The following year she competed at the World Cups in Sofia, being 33rd in the All-Around,32nd with hoop, 34th with the ball, 29th with clubs and 33rd with ribbon and Guadalajara, where she was 28th in the All-Around, 30th with hoop, 25th with the ball, 21st with clubs and 28th with ribbon. She then won bronze in the teams, in the All-Around and with clubs and ribbon, and silver with the ball at the South American Championships.

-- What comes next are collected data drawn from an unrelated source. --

Lemma some_item_cons (m : JsValue) (rest : list JsValue) (p : JsValue -> M bool) (w : World) :
  some_item (m :: rest) p w
  = match p m w with
    | (Normal true, w') => (Normal true, w')
    | (Normal false, w') => some_item rest p w'
    | (Thrown e, w') => (Thrown e, w')
    | (Suspended, w') => (Suspended, w')
    end.
Proof. simpl. unfold bind. destruct (p m w) as [[[]|e|] w']; reflexivity. Qed.

Lemma some_item_names (model : string) (items : list JsValue) (w : World) :
  match names_model model items with
  | Some found =>
      some_item items (fun m => n <- get m "name" ;; ret (is_string n model)) w
      = (Normal found, w)
  | None =>
      exists e, some_item items (fun m => n <- get m "name" ;; ret (is_string n model)) w
                = (Thrown e, w)
  end.
Proof.
  induction items as [|m rest IH]; [reflexivity|].
  rewrite some_item_cons, name_test_run. simpl names_model.
  destruct (property m "name") as [n|]; [|eexists; reflexivity].
  destruct (is_string n model); [reflexivity|]. exact IH.
Qed.

Lemma switch_model_run (cfg : Config) (up : Upstream) (name : string)
    (data : JsValue) (found : bool) :
  name <> EmptyString ->
  answer up (tags_call cfg) = Resolve data ->
  lists data name = Some found ->
  serve cfg up (PostSwitchModel (Some name))
  = {| config := cfg; upstream := up;
       res := if found
              then send_json
                     (JObject [("success", JBool true);
                               ("message", JString ("Model switched to " ++ name));
                               ("new_model", JString name);
                               ("supports_images", JBool (supports_images name))])
                     fresh_response
              else send_json
                     (JObject [("error", JString ("Model '" ++ name ++ "' not found"))])
                     (set_status 404 fresh_response);
       calls := [tags_call cfg] |}.
Proof.
  intros Hne Hup Hl.
  assert (Hg : given (Some name) = true)
    by (simpl; now apply negb_true_iff, String.eqb_neq).
  unfold serve, exec, route, switch_model, bind at 1, try_catch. rewrite Hg.
  cbv zeta beta iota delta [negb]. simpl or_empty.
  unfold bind at 1, read_config. cbv beta iota.
  unfold bind at 1, axios_get, request. cbv beta iota.
  fold (tags_call (config (start cfg up))). simpl config at 1. simpl upstream.
  rewrite Hup. cbv beta iota.
  unfold lists in Hl. unfold bind at 1, get at 1.
  destruct (property data "models") as [listed|]; [|discriminate].
  cbv beta iota delta [ret]. unfold bind at 1, some.
  destruct (if Js.truthy listed then listed else JArray []) as [| | | | |items|];
    try discriminate.
  cbv beta iota.
  match goal with
  | |- context [some_item items ?p ?w] =>
      assert (Hs : some_item items p w = (Normal found, w))
        by (pose proof (some_item_names name items w) as Hs; rewrite Hl in Hs; exact Hs)
  end.
  rewrite Hs. destruct found; reflexivity.
Qed.
Lemma removeStacksByStatus_filter (stacks : list Stack) (statuses : list string) :
  removeStacksByStatus stacks statuses = ExcludeByStatus stacks statuses.
Proof.
  unfold removeStacksByStatus, ExcludeByStatus.
  rewrite <- (append_loop (fun s => negb (bool_decide (Status s ∈ statuses)))).
  apply fold_left_ext; intros ret stack.
  now rewrite found_loop.
Qed.

Lemma filterStacksByType_index (stacks : list Stack) (stackType : StackType) :
  filterStacksByType stacks stackType
  = List.filter (fun s => String.eqb (index (Tags s) "type") stackType) stacks.
Proof. unfold filterStacksByType. apply append_loop. Qed.

Lemma elem_of_bool_filter {A} (f : A -> bool) (l : list A) (x : A) :
  x ∈ List.filter f l <-> x ∈ l /\ f x = true.
Proof. rewrite !list_elem_of_In. apply filter_In. Qed.

(** ** The stack inventory filters *)

(** C5. [removeStacksByStatus] returns exactly the stacks whose status is not
    in the exclusion list, in their original relative order, and with an
    empty exclusion list it returns the stacks unchanged. *)
Theorem removeStacksByStatus_exact (S : list Stack) (E : list string) :
  removeStacksByStatus S E = ExcludeByStatus S E
  /\ (forall s, s ∈ removeStacksByStatus S E <-> s ∈ S /\ Status s ∉ E)
  /\ sublist (removeStacksByStatus S E) S
  /\ removeStacksByStatus S [] = S.
Proof.
  split; [apply removeStacksByStatus_filter|].
  split; [|split].
  - intros s. rewrite removeStacksByStatus_filter. unfold ExcludeByStatus.
    rewrite elem_of_bool_filter, negb_true_iff, bool_decide_eq_false.
    reflexivity.
  - rewrite removeStacksByStatus_filter. apply filter_sublist.
  - rewrite removeStacksByStatus_filter. unfold ExcludeByStatus.
    induction S as [|s S IH]; cbn [List.filter]; [reflexivity|].
    rewrite (bool_decide_eq_false_2 (Status s ∈ [])) by apply not_elem_of_nil.
    cbn [negb]. now rewrite IH.
Qed.

(** With a non-empty type the lookup with default and the presence of the
    tag agree. *)
Lemma index_type_eqb (s : Stack) (T : StackType) :
  T <> "" ->
  String.eqb (index (Tags s) "type") T
  = bool_decide (Tags s !! "type" = Some T).
Proof.
  intros HT. unfold index.
  destruct (Tags s !! "type") as [v|]; cbn [default from_option id].
  - destruct (String.eqb_spec v T) as [->|Hne]; symmetry.
    + now apply bool_decide_eq_true_2.
    + apply bool_decide_eq_false_2. congruence.
  - destruct (String.eqb_spec "" T) as [<-|Hne]; [congruence|]; symmetry.
    now apply bool_decide_eq_false_2.
Qed.

(** C4, as the code has it.  For a non-empty type [T], [filterStacksByType]
    returns exactly the stacks whose [type] tag equals [T], in their original
    relative order, and never a stack without a [type] tag; for the empty
    type it returns the stacks whose [type] tag is missing or empty. *)
Theorem filterStacksByType_exact (S : list Stack) (T : StackType) :
  T <> "" ->
  filterStacksByType S T = SelectByType S T
  /\ (forall s, s ∈ filterStacksByType S T
                <-> s ∈ S /\ Tags s !! "type" = Some T)
  /\ sublist (filterStacksByType S T) S
  /\ (forall s, Tags s !! "type" = None -> s ∉ filterStacksByType S T)
  /\ filterStacksByType S ""
     = List.filter (fun s => bool_decide (Tags s !! "type" = None
                                          \/ Tags s !! "type" = Some "")) S.
Proof.
  intros HT.
  assert (Heq : filterStacksByType S T = SelectByType S T).
  { rewrite filterStacksByType_index. unfold SelectByType.
    apply filter_ext_bool. intros s. now apply index_type_eqb. }
  assert (Hin : forall s, s ∈ filterStacksByType S T
                          <-> s ∈ S /\ Tags s !! "type" = Some T).
  { intros s. rewrite Heq. unfold SelectByType.
    now rewrite elem_of_bool_filter, bool_decide_eq_true. }
  split; [exact Heq|]. split; [exact Hin|]. split; [|split].
  - rewrite Heq. apply filter_sublist.
  - intros s Hnone Hs. apply Hin in Hs as [_ Hs].
    rewrite Hnone in Hs. discriminate Hs.
  - rewrite filterStacksByType_index. apply filter_ext_bool. intros s.
    unfold index.
    destruct (Tags s !! "type") as [v|]; cbn [default from_option id].
    + destruct (String.eqb_spec v "") as [->|Hne]; symmetry.
      * apply bool_decide_eq_true_2; auto.
      * apply bool_decide_eq_false_2. intros [?|?]; congruence.
    + symmetry. apply bool_decide_eq_true_2; auto.
Qed.

Lemma filterStacksByType_exact_witness :
  filterStacksByType [svc_web; untagged; logs_bucket] "service" = [svc_web]
  /\ untagged ∉ filterStacksByType [svc_web; untagged; logs_bucket] "service".
Proof.
  destruct (filterStacksByType_exact [svc_web; untagged; logs_bucket]
              "service") as (H1 & _ & _ & H4 & _).
  - discriminate.
  - split.
    + rewrite H1. vm_compute. reflexivity.
    + apply H4. vm_compute. reflexivity.
Defined.

(** C4, as the specification states it, fails at the empty type: a stack
    without a [type] tag is selected, while no [type] tag equals the
    requested value. *)
Lemma filterStacksByType_selects_untagged :
  Tags untagged !! "type" = None
  /\ untagged ∈ filterStacksByType [untagged] ""
  /\ filterStacksByType [untagged] "" <> SelectByType [untagged] "".
Proof.
  split; [vm_compute; reflexivity|].
  split; [|vm_compute; discriminate].
  replace (filterStacksByType [untagged] "") with [untagged]
    by (vm_compute; reflexivity).
  apply list_elem_of_here.
Qed.

(** ** The suffix test on stack statuses *)

Lemma substring_whole (s : string) : substring 0 (String.length s) s = s.
Proof.
  induction s as [|c t IH]; cbn [String.length substring];
    [reflexivity|now rewrite IH].
Qed.

Lemma substring_app_suffix (p suffix : string) :
  substring (String.length p) (String.length suffix) (p ++ suffix) = suffix.
Proof.
  induction p as [|c p IH]; cbn [String.length String.append substring].
  - apply substring_whole.
  - exact IH.
Qed.

Lemma length_string_app (p q : string) :
  String.length (p ++ q) = String.length p + String.length q.
Proof.
  induction p as [|c p IH]; simpl; [reflexivity|].
  f_equal. exact IH.
Qed.

(** Every string that ends with the suffix passes the test. *)
Lemma HasSuffix_app (p suffix : string) : HasSuffix (p ++ suffix) suffix = true.
Proof.
  unfold HasSuffix. rewrite length_string_app.
  replace (String.length p + String.length suffix - String.length suffix)
    with (String.length p) by lia.
  rewrite substring_app_suffix, String.eqb_refl, andb_true_r.
  apply Nat.leb_le. lia.
Qed.

Example delete_complete_is_complete :
  HasSuffix "DELETE_COMPLETE" "_COMPLETE" = true.
Proof. reflexivity. Qed.

Example rollback_complete_is_complete :
  HasSuffix "ROLLBACK_COMPLETE" "_COMPLETE" = true.
Proof. reflexivity. Qed.

Example delete_failed_is_not_complete :
  HasSuffix "DELETE_FAILED" "_COMPLETE" = false.
Proof. reflexivity. Qed.

Example short_status_is_not_complete : HasSuffix "OK" "_COMPLETE" = false.
Proof. reflexivity. Qed.

(** A rolled back stack is dropped before classification. *)
Example rolled_back_stack_excluded :
  removeStacksByStatus [old_env; svc_web] [StackStatusRollbackComplete]
  = [svc_web].
Proof. reflexivity. Qed.

(** ** Computations and their timelines *)

Lemma ops_app (a b : list Obs) : ops (a ++ b) = ops a ++ ops b.
Proof. apply omap_app. Qed.

Lemma logged_app (a b : list Obs) : logged (a ++ b) = logged a ++ logged b.
Proof. apply omap_app. Qed.

Lemma started_app (a b : list Obs) : started (a ++ b) = started a ++ started b.
Proof. apply omap_app. Qed.

Section Timelines.
Context {World : Type}.

Lemma run_bind {A B} (c : M World A) (k : A -> M World B) (w : World) :
  bind c k w
  = (value (k (value c w)) (after c w),
     after (k (value c w)) (after c w),
     output c w ++ output (k (value c w)) (after c w)).
Proof.
  unfold bind, value, after, output.
  destruct (c w) as [[a w1] out1]; simpl.
  destruct (k a w1) as [[b w2] out2]; reflexivity.
Qed.

Lemma value_bind {A B} (c : M World A) (k : A -> M World B) w :
  value (bind c k) w = value (k (value c w)) (after c w).
Proof. unfold value at 1. now rewrite run_bind. Qed.

Lemma after_bind {A B} (c : M World A) (k : A -> M World B) w :
  after (bind c k) w = after (k (value c w)) (after c w).
Proof. unfold after at 1. now rewrite run_bind. Qed.

Lemma output_bind {A B} (c : M World A) (k : A -> M World B) w :
  output (bind c k) w = output c w ++ output (k (value c w)) (after c w).
Proof. unfold output at 1. now rewrite run_bind. Qed.

Lemma run_eta {A} (c : M World A) w : c w = (value c w, after c w, output c w).
Proof. unfold value, after, output. now destruct (c w) as [[a w1] o]. Qed.

Lemma value_call {A} op (res : A -> Result) f (w : World) :
  value (call op res f) w = fst (f w).
Proof. unfold value, call. now destruct (f w). Qed.

Lemma after_call {A} op (res : A -> Result) f (w : World) :
  after (call op res f) w = snd (f w).
Proof. unfold after, call. now destruct (f w). Qed.

Lemma output_call {A} op (res : A -> Result) f (w : World) :
  output (call op res f) w = [Called op (res (fst (f w)))].
Proof. unfold output, call. now destruct (f w). Qed.

Lemma value_ret {A} (a : A) (w : World) : value (ret a) w = a.
Proof. reflexivity. Qed.

Lemma after_ret {A} (a : A) (w : World) : after (ret a) w = w.
Proof. reflexivity. Qed.

Lemma output_ret {A} (a : A) (w : World) : output (ret a) w = [].
Proof. reflexivity. Qed.

Lemma after_emit o (w : World) : after (emit o) w = w.
Proof. reflexivity. Qed.

Lemma output_emit o (w : World) : output (emit o) w = [o].
Proof. reflexivity. Qed.

Lemma after_log lvl msg (w : World) : after (log lvl msg) w = w.
Proof. reflexivity. Qed.

Lemma output_log lvl msg (w : World) :
  output (log lvl msg) w = [Logged lvl msg].
Proof. reflexivity. Qed.

(** A loop emits what its bodies emit. *)
Lemma forRange_Forall {A} (P : Obs -> Prop) (l : list A)
      (body : A -> M World unit) :
  (forall x w, Forall P (output (body x) w)) ->
  forall w, Forall P (output (forRange l body) w).
Proof.
  intros Hbody. induction l as [|x l IH]; intros w; cbn [forRange].
  - constructor.
  - rewrite output_bind. apply Forall_app. split; [apply Hbody|apply IH].
Qed.

Lemma forRange_ops {A} (f : A -> list Op) (l : list A)
      (body : A -> M World unit) :
  (forall x w, ops (output (body x) w) = f x) ->
  forall w, ops (output (forRange l body) w) = flat_map f l.
Proof.
  intros Hbody. induction l as [|x l IH]; intros w; cbn [forRange flat_map].
  - reflexivity.
  - now rewrite output_bind, ops_app, Hbody, IH.
Qed.

(** A loop whose body appends to the accumulator and leaves the world
    alone. *)
Lemma forRangeAcc_append {A X} (g : A -> list X) (pre : A -> list Obs)
      (l : list A) (body : A -> list X -> M World (list X)) :
  (forall x acc w, body x acc w = (acc ++ g x, w, pre x)) ->
  forall acc w,
    forRangeAcc l body acc w = (acc ++ flat_map g l, w, flat_map pre l).
Proof.
  intros Hbody. induction l as [|x l IH]; intros acc w;
    cbn [forRangeAcc flat_map].
  - unfold ret. now rewrite app_nil_r.
  - rewrite run_bind. unfold value, after, output.
    rewrite Hbody. cbn [fst snd]. rewrite IH. cbn [fst snd].
    now rewrite <- app_assoc.
Qed.
End Timelines.

Ltac run_simpl :=
  repeat (rewrite ?value_bind, ?after_bind, ?output_bind,
                  ?value_call, ?after_call, ?output_call,
                  ?value_ret, ?after_ret, ?output_ret,
                  ?after_emit, ?output_emit, ?after_log, ?output_log;
          cbn [fst snd]).

(** ** The bucket termination workflow *)

Section BucketTermination.
Context {World : Type}.
Variables (workflow : bucketTerminateWorkflow) (ctx : Context World).
Variables bucketDeleter bucketObjectDeleter stackDeleter stackLister
          stackWaiter : StackManager World.

Lemma bucketTerminator_failed (w w1 : World) resources e :
  GetResourcesForStack stackLister (Bucket workflow) w
  = ((resources, Some e), w1) ->
  bucketTerminator workflow ctx bucketDeleter bucketObjectDeleter
                   stackDeleter stackLister stackWaiter w
  = (Some e, w1,
     [Called (op_GetResourcesForStack (Bucket workflow))
             (res_resources resources (Some e));
      Logged Info (msg_resources resources)]).
Proof.
  intros H. rewrite run_eta. unfold bucketTerminator.
  run_simpl. rewrite H. run_simpl. reflexivity.
Qed.

(** The first loop: one debug line and one drain per resource. *)
Lemma drain_loop (m : StackManager World) (resources : list Resource)
      (w : World) :
  let loop :=
    forRange resources (fun resource =>
      bind (log Debug (msg_delete_bucket (PhysicalResourceId resource)))
           (fun _ =>
              bind (call (op_DeleteS3BucketObjects
                            (PhysicalResourceId resource)) res_error
                         (DeleteS3BucketObjects m
                            (PhysicalResourceId resource)))
                   (fun _ => ret tt))) in
  Forall (fun o => drain_obs o = true) (output loop w)
  /\ ops (output loop w)
     = map op_DeleteS3BucketObjects (map PhysicalResourceId resources).
Proof.
  cbv zeta. split.
  - apply forRange_Forall. intros x w0. run_simpl.
    repeat constructor.
  - rewrite (forRange_ops (fun r => [op_DeleteS3BucketObjects
                                       (PhysicalResourceId r)])).
    + induction resources as [|r l IH]; simpl; [reflexivity|].
      now rewrite IH.
    + intros x w0. run_simpl. reflexivity.
Qed.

In 2017 Dussan competed at the World Cup in Guadalajara, being 32nd in the All-Around, 36th with hoop, 27th with ball, and 30th with clubs and ribbon. At the Pan American Rhythmic Gymnastics Championships, taking 9th place in the All-Around, 18th with hoop, 10th with ball, 8th with clubs and ribbon.

She participated in the World Cup in Portimão, ending 24th in the All-Around, 26th with hoop,19th with ball, 24th with clubs and 23rd with ribbon. In September, she was selected for the 2018 Pan American Championship; she was 5th in teams and 16th in the All-Around. In October, she won silver in teams and bronze in the All-Around and with clubs at the South American Championships.

In 2019 she participated in the World Cups in Baku, 65th in the All-Around, 61st with hoop, 67th with a ball, 52nd with clubs and 65th with ribbon, and Guadalajara was 31st in the All-Around, 34th with hoop, 35th with the ball, 29th with clubs and 34th with ribbon. In September, she competed at the World Championships in Baku, ending 72nd in the All-Around, 63rd with hoop, 73rd with ball, 97th in clubs and 100th with ribbon.

After the 2020 season was cut short because of the COVID-19 pandemic, Lina returned to competition at the 2021 World Cup in Baku, ending 49th in the All-Around, 43rd with hoop, 48th with ball, 45th with clubs and 52nd with ribbon, then in Minsk ending 17th in the All-Around, 14th with hoop, 19th with ball,17th with clubs and 15th with ribbon. In June, she participated in the Pan American Championships, taking 10th place in the All-Around, 13th with hoop, 8th with the ball, 9th with the ball, 9th with clubs, 11th with ribbon and 5th in teams. At the World Championships, she took 45th place in the All-Around, 47th with hoop, 48th with ball, 44th with clubs and 42nd with ribbon. She then participated in the South American Championships, winning two bronze medals in teams and with clubs.

In 2022 she made her debut at the World Cup in Tashkent, ending 18th in the All-Around, 14th with hoop, 20th with ball, 19th with clubs and 18th with ribbon. After that, she was in Portimão 22nd in the All-Around, 18th with hoop, 25th with ball, 28th with clubs and 26th with ribbon. In July, she competed at the Pan American Championships, being 12th in the All-Around, 8th with hoop, 13th with ball, 15th with clubs and 13th with ribbon. Dussan was then selected for the World Championships. She was 52nd in the All-Around, 48th with hoop, 46th with the ball, 64th with clubs and 65th with ribbon. In October, she competed at the South American Games ending 4th in the All-Around, 6th with hoop, 4th with ball, 4th with clubs and 6th with ribbon.